Work to complete: Below are the records; copy exactly the stretch from the line containing "the interpreter ends" through the line containing "Unreadable => (Raise, log)", both ends included, and nothing else.

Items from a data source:
(** The [for author_name, author_slug in ...] loop; an exception inside the
    [try] is logged and the next author is tried. *)
Fixpoint try_authors (slug : json) (authors : list (string * string))
    (log : list request) : outcome * list request :=
  match authors with
  | [] => (Return (JStr ARTICLE_ERROR), log)
  | (author_name, author_slug) :: rest =>
      let (r, log) := post (QuestionTopicsList slug author_name) log in
      match r with
      | Fails => try_authors slug rest log
      | Body body =>
          match read_edges body with
          | None => try_authors slug rest log
          | Some articles =>
              match scan_articles author_name author_slug articles log with
              | (Some (Some content), log) => (Return content, log)
              | (_, log) => try_authors slug rest log
              end
          end
      end
  end.

Definition get_leetcode_question_solution_by_problem_id (fuel : nat)
    (problem_id : string) (log : list request) : outcome * list request :=
  match find_leetcode_question_slug_by_problem_id fuel problem_id log with
  | (Return slug, log) =>
      if Py.eq_str slug NO_SLUG then (Return (JStr NO_ARTICLE), log)
      else try_authors slug WANTED_AUTHORS log
  | stopped => stopped
  end.

(** *** [get_leetcode_question_solution] *)

Definition get_leetcode_question_solution (fuel : nat) (file_path : string)
    (log : list request) : outcome * list request :=
  let dir_path := path_parent h file_path in
  let problem_id := _folder_name_to_problem_id (path_name h dir_path) in
  get_leetcode_question_solution_by_problem_id fuel problem_id log.

(** *** [get_leetcode_question_desc] *)

Definition problem_file_name : string :=
  if String.eqb (LANGUAGE h) "zh-CN" then "problem_zh.md" else "problem.md".

(** One unit of fuel per call of the function on itself; the slug lookup of
    each call gets the whole budget. [Path(slug)] raises [TypeError] when
    the slug is not a [str]; [read_text] raises on an unreadable file.
    A chain of self-calls that outlasts the budget has returned nothing:
    the interpreter ends such a chain with [RecursionError] at its recursion
    limit, which is not modelled, so what is proved of this function is
    about the values it returns and the requests it makes. *)
Fixpoint get_leetcode_question_desc (fuel : nat) (file_path : string)
    (log : list request) : outcome * list request :=
  match fuel with
  | O => (OutOfFuel, log)
  | S fuel' =>
      let dir_path := path_parent h file_path in
      let problem_file_path := path_join h dir_path problem_file_name in
      match disk h problem_file_path with
      | Text contents => (Return (JStr contents), log)
      | Unreadable => (Raise, log)
      | Absent =>
          match find_leetcode_question_slug fuel file_path log with
          | (Return (JStr slug), log) => get_leetcode_question_desc fuel' slug log
          | (Return _, log) => (Raise, log)
          | stopped => stopped
          end
      end
  end.
(** * Verifiable secret sharing of DeDiS/crypto: a shallow embedding

    The development follows the two Go packages it verifies:
    - [share] (poly.go): private and public sharing polynomials and the
      Lagrange reconstruction of the secret;
    - [vss] (vss.go): the dealer, the verifier and the aggregator they embed.

    The cryptographic group, the hash, the signature scheme and the
    authenticated encryption are interfaces of the library ([abstract.Suite]
    and friends); they are the fields of the class [Suite] below, and the
    algebra the proofs need is the class [SuiteLaws].  What a few results
    need beyond it is stated apart: [PointLaws], [EqualityLaws],
    [SchnorrLaws] and [ChannelLaws]. *)

From Stdlib Require Import ZArith Field Lia.
From Stdlib.Strings Require Import Byte.
From stdpp Require Import base option list gmap strings pretty relations.

Local Open Scope Z_scope.

(** ** Go values: errors, results, fixed-width integers, byte slices *)

(** A Go [error].  [errors.New] and [fmt.Errorf] build a fresh value from a
    message; [errDealAlreadyProcessed] is the one package-level error value
    the code compares against with [==]. *)
Inductive error : Type :=
  | errorsNew (msg : string)
  | errDealAlreadyProcessed.

Global Instance error_eq_dec : EqDecision error.
Proof. solve_decision. Defined.

(** The outcome of a call: a value, a returned error, or a run-time panic
    (nil dereference, index out of range, [make] with a negative length). *)
Inductive res (A : Type) : Type :=
  | Ok (a : A)
  | Err (e : error)
  | Panic.
Arguments Ok {A} a.
Arguments Err {A} e.
Arguments Panic {A}.

Definition res_bind {A B : Type} (m : res A) (k : A -> res B) : res B :=
  match m with
  | Ok a => k a
  | Err e => Err e
  | Panic => Panic
  end.

(** A call that returns only an [error]: nil or an error value. *)
Definition from_error (e : option error) : res unit :=
  match e with
  | None => Ok ()
  | Some err => Err err
  end.

Definition is_Ok {A : Type} (m : res A) : bool :=
  match m with Ok _ => true | _ => false end.
Lemma lor_range w a b : 0 <= w -> in_u w a -> in_u w b -> in_u w (a ||| b).
Proof.
  unfold in_u. intros Hw Ha Hb.
  assert (0 <= a ||| b) by (apply Z.lor_nonneg; lia).
  split; [done|].
  destruct (Z.eq_dec (a ||| b) 0) as [->|]; [lia|].
  apply Z.log2_lt_pow2; [lia|]. rewrite Z.log2_lor by lia.
  destruct (Z.eq_dec a 0) as [->|]; destruct (Z.eq_dec b 0) as [->|];
    simpl in *; try lia;
    apply Z.max_lub_lt; try (apply Z.log2_lt_pow2; lia); try done;
    change (Z.log2 0) with 0;
    destruct (Z.eq_dec w 0) as [->|]; change (2 ^ 0) with 1 in *; lia.
Qed.

Lemma land_range w a b : 0 <= w -> in_u w a -> 0 <= b -> in_u w (a &&& b).
Proof.
  unfold in_u. intros Hw Ha Hb.
  assert (0 <= a &&& b) by (apply Z.land_nonneg; lia).
  split; [done|].
  assert (a &&& b <= a); [|lia].
  assert (a = (a &&& b) + Z.ldiff a b) as E.
  { rewrite Z.add_nocarry_lor.
    - apply Z.bits_inj'. intros n Hn.
      rewrite Z.lor_spec, Z.land_spec, Z.ldiff_spec.
      by destruct (Z.testbit a n), (Z.testbit b n).
    - apply Z.bits_inj'. intros n Hn.
      rewrite !Z.land_spec, Z.ldiff_spec, Z.bits_0.
      by destruct (Z.testbit a n), (Z.testbit b n). }
  assert (0 <= Z.ldiff a b) by (apply Z.ldiff_nonneg; lia). lia.
Qed.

Solution:
    the interpreter ends such a chain with [RecursionError] at its recursion
    limit, which is not modelled, so what is proved of this function is
    about the values it returns and the requests it makes. *)
Fixpoint get_leetcode_question_desc (fuel : nat) (file_path : string)
    (log : list request) : outcome * list request :=
  match fuel with
  | O => (OutOfFuel, log)
  | S fuel' =>
      let dir_path := path_parent h file_path in
      let problem_file_path := path_join h dir_path problem_file_name in
      match disk h problem_file_path with
      | Text contents => (Return (JStr contents), log)
      | Unreadable => (Raise, log)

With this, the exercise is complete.